Teamwork is explored in an interesting way in a 2002 book by management consultant Patrick Lencioni titled, “Five Dysfunctions of a Team.” The book is getting renewed attention because of the interest of sports leaders. Seven NFL teams now use Lencioni’s book, according to USA Today.
Whether in sports or in technology companies, which is Lencioni’s field, one type of problem seems to recur. You have the ingredients to achieve more through a team effort, but one high-performing person is pulling in the wrong direction and impairing teamwork.
Lencioni addresses teamwork in a “leadership fable.” His protagonist is Kathryn, a CEO of a startup technology company who is brought in by the board to increase performance.
At one point, in explaining a hard decision to drop a member of the executive team, Kathryn reveals to her team a lesson she learned many years earlier managing a department of financial analysts. One analyst (Fred) cranked out more and better reports and took on any assignment. But Fred drove other analysts crazy with his arrogance and lack of support of fellow employees.
Kathryn explained that when performance declined and other analysts complained, she was forced to confront the problem. Because Fred was her top performer and she couldn’t yield to resentment toward Fred’s skills, Kathryn didn’t discipline or fire him. She promoted him.

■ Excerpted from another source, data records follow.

Lemma sorted_items_spec {V : Type} (d : pydict V) :
  NoDup (keys d) ->
  Sorted string_le (keys (sorted_items d)) /\ NoDup (keys (sorted_items d)).
Proof.
  unfold sorted_items. induction d as [| kv d IH]; simpl; intros Hnd.
  - split; constructor.
  - inversion Hnd; subst. destruct IH as [Hs Hn]; [assumption |]. split.
    + now apply Sorted_insert_sorted.
    + apply NoDup_insert_sorted; [| exact Hn].
      fold (sorted_items d). now rewrite sorted_items_In.
Qed.

(** ** ensure_colormap *)

Section RegistryProperties.

Variable get_colormaps : pydict VispyColormap.
Variable cm : string -> option (list Q -> result array).
Variable matplotlib_colormaps : list string.
Variable bopd : pydict array.
Variable Colormap_kwargs : pydict pyobj -> result Colormap.
Variable colormap_eq : VispyColormap -> Colormap -> bool.

Local Abbreviation ensure :=
  (ensure_colormap get_colormaps cm Colormap_kwargs colormap_eq).
Local Abbreviation initial_registry :=
  (AVAILABLE_COLORMAPS get_colormaps cm matplotlib_colormaps bopd).

Ltac run_registry :=
  unfold ensure_colormap, bind, ret, raise, lift, setitem, getitem,
    get_registry, update, warn; cbn beta iota.
Lemma runTrampoline_resumes_witness :
  runTrampoline (4 + 1) (countdown 3 (Prim (PNum 0))) tt
  = runTrampoline 1 (VData (Prim (PNum 0))) tt.
Proof.
  exact (runTrampoline_resumes 4 1 _ tt _ tt (bounces_countdown 3 (Prim (PNum 0)))).
Defined.

Lemma bounces_thenThrowing :
  bounces 1 thenThrowing tt throwing tt.
Proof. eapply bounces_S; [reflexivity|constructor]. Qed.

Lemma runTrampoline_propagates_witness :
  runTrampoline 2 thenThrowing tt = Some (Throw (VData (Host "Error")) tt).
Proof.
  refine (runTrampoline_propagates 1 2 thenThrowing tt _ tt _ tt
            bounces_thenThrowing eq_refl _).
  lia.
Defined.

End RunMoreExamples.

(** ** Gradient warnings *)

Section WarningProperties.
Import Optimize.
Context `{C : Collaborators}.

Lemma append_assoc (a b c : string) : (a +:+ b) +:+ c = a +:+ b +:+ c.
Proof.
  induction a as [|ch a IH]; [done|].
  change (String ch ((a +:+ b) +:+ c) = String ch (a +:+ b +:+ c)).
  by rewrite IH.
Qed.

Lemma logGradWarning_known (name : string) (i : nat) (problem : string) (σ : st) :
  name +:+ pretty i +:+ problem ∈ issuedGradWarning σ ->
  logGradWarning name i problem σ = σ.
Proof. intros Hin. unfold logGradWarning. by rewrite decide_True. Qed.

Lemma logGradWarning_issued (name : string) (i : nat) (problem : string) (σ : st) :
  name +:+ pretty i +:+ problem ∈ issuedGradWarning (logGradWarning name i problem σ).
Proof. unfold logGradWarning. case_decide; simpl; set_solver. Qed.

Lemma onlyWarns_refl (σ : st) : onlyWarns σ σ.
Proof.
  split; [done|]. split; [done|]. exists []. rewrite app_nil_r. simpl.
  split; [done|]. split; [done|lia].
Qed.

Lemma onlyWarns_trans (σ1 σ2 σ3 : st) :
  onlyWarns σ1 σ2 -> onlyWarns σ2 σ3 -> onlyWarns σ1 σ3.
Proof.
  intros (Hh & Hc & l1 & Hl1 & Hs1 & Hn1) (Hh' & Hc' & l2 & Hl2 & Hs2 & Hn2).
  split; [congruence|]. split; [congruence|]. exists (l1 ++ l2).
  split; [by rewrite Hl2, Hl1, app_assoc|]. split; [set_solver|].
  rewrite length_app. lia.
Qed.

Lemma logGradWarning_onlyWarns (name : string) (i : nat) (problem : string) (σ : st) :
  onlyWarns σ (logGradWarning name i problem σ).
Proof.
  unfold logGradWarning. case_decide as Hin; [apply onlyWarns_refl|].
  split; [done|]. split; [done|]. eexists [_]. simpl.
  split; [done|]. split; [set_solver|].
  rewrite size_union by set_solver. rewrite size_singleton. lia.
Qed.

Lemma checkGradient_onlyWarns (name : string) (i : nat) (g : tensor) (σ : st) :
  onlyWarns σ (checkGradient name i g σ).
Proof.
  unfold checkGradient. destruct (allZero g), (allFinite g);
    eauto using onlyWarns_refl, onlyWarns_trans, logGradWarning_onlyWarns.
Qed.

Lemma checkGrads_onlyWarns (name : string) (grads : list tensor) (i : nat) (σ : st) :
  onlyWarns σ (checkGrads name i grads σ).
Proof.
  revert i σ. induction grads as [|g grads IH]; intros i σ; simpl.
  - apply onlyWarns_refl.
  - eauto using onlyWarns_trans, checkGradient_onlyWarns.
Qed.

Lemma checkGradients_warns (gradObj : struct tensor) (σ : st) :
  onlyWarns σ (checkGradients gradObj σ).
Proof.
  unfold checkGradients. revert σ.
  induction gradObj as [|[name grads] gradObj IH]; intros σ; simpl.
  - apply onlyWarns_refl.
  - eauto using onlyWarns_trans, checkGrads_onlyWarns.
Qed.

(** X13.  [checkGradients] touches nothing but the console and the table of
    the warnings issued: the lines that were on the console stay, and every
    line it adds comes with one new key in the table. *)
Theorem checkGradients_only_warns (gradObj : struct tensor) (σ : st) :
  onlyWarns σ (checkGradients gradObj σ).
Proof. apply checkGradients_warns. Qed.

Lemma onlyWarns_issued (σ σ' : st) :
  onlyWarns σ σ' -> issuedGradWarning σ ⊆ issuedGradWarning σ'.
Proof. by intros (_ & _ & lines & _ & Hsub & _). Qed.

Lemma checkGradient_silent (name : string) (i : nat) (g : tensor) (σ τ : st) :
  issuedGradWarning (checkGradient name i g σ) ⊆ issuedGradWarning τ ->
  checkGradient name i g τ = τ.
Proof.
  unfold checkGradient. intros Hsub.
  assert (allZero g = true ->
          name +:+ pretty i +:+ "zero" ∈ issuedGradWarning τ) as Hzero.
  { intros Hz. rewrite Hz in Hsub. apply Hsub.
    destruct (allFinite g).
    - apply logGradWarning_issued.
    - eapply onlyWarns_issued; [apply logGradWarning_onlyWarns|].
      apply logGradWarning_issued. }
  assert (allFinite g = false ->
          name +:+ pretty i +:+ "not finite" ∈ issuedGradWarning τ) as Hfin.
  { intros Hf. rewrite Hf in Hsub. apply Hsub, logGradWarning_issued. }
  destruct (allZero g); [rewrite logGradWarning_known by auto|];
    (destruct (allFinite g); [done|by rewrite logGradWarning_known by auto]).
Qed.

Lemma checkGrads_silent (name : string) (grads : list tensor) (i : nat) (σ τ : st) :
  issuedGradWarning (checkGrads name i grads σ) ⊆ issuedGradWarning τ ->
  checkGrads name i grads τ = τ.
Proof.
  revert i σ. induction grads as [|g grads IH]; intros i σ Hsub; simpl in *; [done|].
  rewrite (checkGradient_silent name i g σ τ).
  - by apply (IH _ (checkGradient name i g σ)).
  - etrans; [|exact Hsub]. apply onlyWarns_issued, checkGrads_onlyWarns.
Qed.
(** An argument that an outer macro passes on to an inner one is completely
    macro-replaced before it is substituted, so the inner macro sees, and
    stringifies, the replaced tokens. *)
Definition replaced (l : macro_arg) : macro_arg :=
  mk_arg (expanded l) (expanded l) (eval l).

Section Caller.

Context {P : Pal}.

(** The state of the program at a use of a macro: the lock objects by
    address, the caller's variables, the running thread, the platform, the
    calls issued so far, and the variable [__create_lock_result], of which
    every translation unit that includes the header has its own (it is
    [static]); translation units are numbered. *)
Record caller : Type := mk_caller {
  c_heap : gmap Z libos_lock;
  c_vars : gmap string Z;
  c_tid : IDTYPE;
  c_pal : pal_state P;
  c_calls : list call_record;
  c_results : gmap nat bool
}.

(** How an expansion can end without returning: an assertion of the
    operation failed, the operation sleeps in the platform for ever, the
    bound on its loop was too small to tell, or the argument did not point
    to a lock object. *)
Inductive ending : Type := Asserted | Sleeping | Spinning | WildPointer.

Inductive result (A : Type) : Type :=
| Returned (a : A) (c : caller)
| Ended (e : ending) (c : caller).

Arguments Returned {A} a c.
Arguments Ended {A} e c.

Definition CM (A : Type) : Type := caller -> result A.

Definition cret {A} (a : A) : CM A := fun c => Returned a c.

Definition cbind {A B} (m : CM A) (k : A -> CM B) : CM B :=
  fun c =>
    match m c with
    | Returned a c' => k a c'
    | Ended e c' => Ended e c'
    end.

(** The state a result ends in. *)
Definition after {A} (o : result A) : caller :=
  match o with
  | Returned _ c | Ended _ c => c
  end.

(** The value of [__create_lock_result] in the translation unit [u]; a
    static variable starts as [false]. *)
Definition result_cell (u : nat) (c : caller) : bool :=
  default false (c_results c !! u).

(** Code of the translation unit [u] working on the lock object at the
    address [a]: the world it sees, and the program state when it is done. *)
Definition enter (u : nat) (a : Z) (c : caller) : option (@world P) :=
  match c_heap c !! a with
  | Some l => Some (mk_world l (c_tid c) (c_pal c) (c_calls c) (result_cell u c))
  | None => None
  end.

Definition leave (u : nat) (a : Z) (c : caller) (w : @world P) : caller :=
  mk_caller (<[a := mem w]> (c_heap c)) (c_vars c) (cur_tid w) (pal w)
            (calls w) (<[u := __create_lock_result w]> (c_results c)).

Definition call_on {A} (u : nat) (a : Z) (m : @M P A) : CM A :=
  fun c =>
    match enter u a c with
    | None => Ended WildPointer c
    | Some w =>
        match m w with
        | Done x w' => Returned x (leave u a c w')
        | AssertFailed w' => Ended Asserted (leave u a c w')
        | Blocked w' => Ended Sleeping (leave u a c w')
        | OutOfFuel w' => Ended Spinning (leave u a c w')
        end
    end.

Two weeks later, three of the seven analysts quit amid even greater declines in productivity and Kathryn’s boss called her in to explain. She told him about Fred and his destructive influence. Kathryn’s colleagues asked if the boss fired Fred.
No, the boss had fired her instead. It wasn’t Fred’s actions that caused the decline. It was her “tolerance of his behavior.” She said, “They fired the right person.”
Postscript: Fred resigned a few weeks later and productivity went up dramatically, even with three fewer analysts.
Coaches routinely confront these types of problems in the glare of publicity. Remember the No. 1-ranked 1988 University of Notre Dame football team on the eve of the big game against the University of Southern California in Los Angeles? Two star players, Ricky Waters and Tony Brooks, had a habit of being late to team events. The night before the big game, they were again late for a meal. Coach Lou Holtz concluded their disdain for team rules was impairing team morale, so he sent the two home and they watched the big game from the O’Hare airport.
It seems Holtz was right. Notre Dame won the game and later went on to beat West Virginia to win the national championship.
Today in the NFL, there is the Terrell Owens case. He is one of the best players in the NFL, but he has impaired teamwork within the Philadelphia Eagles by publicly criticizing teammates and setting a terrible example for younger players.
The assumption is that, over time, but not this year, the Eagles will play better without the suspended Owens. One person who may expect this is the successful Cincinnati Bengals’ coach, Marvin Lewis, who has distributed 20 copies of the Lencioni book to team members. He calls dealing firmly with those who don’t contribute to teamwork “addition by subtraction.”
As the benefits of teamwork are better understood and measurable, conventional wisdom on leadership may be moving in a way that will help all people learn teamwork and inhibit team-impairing, egodriven excesses.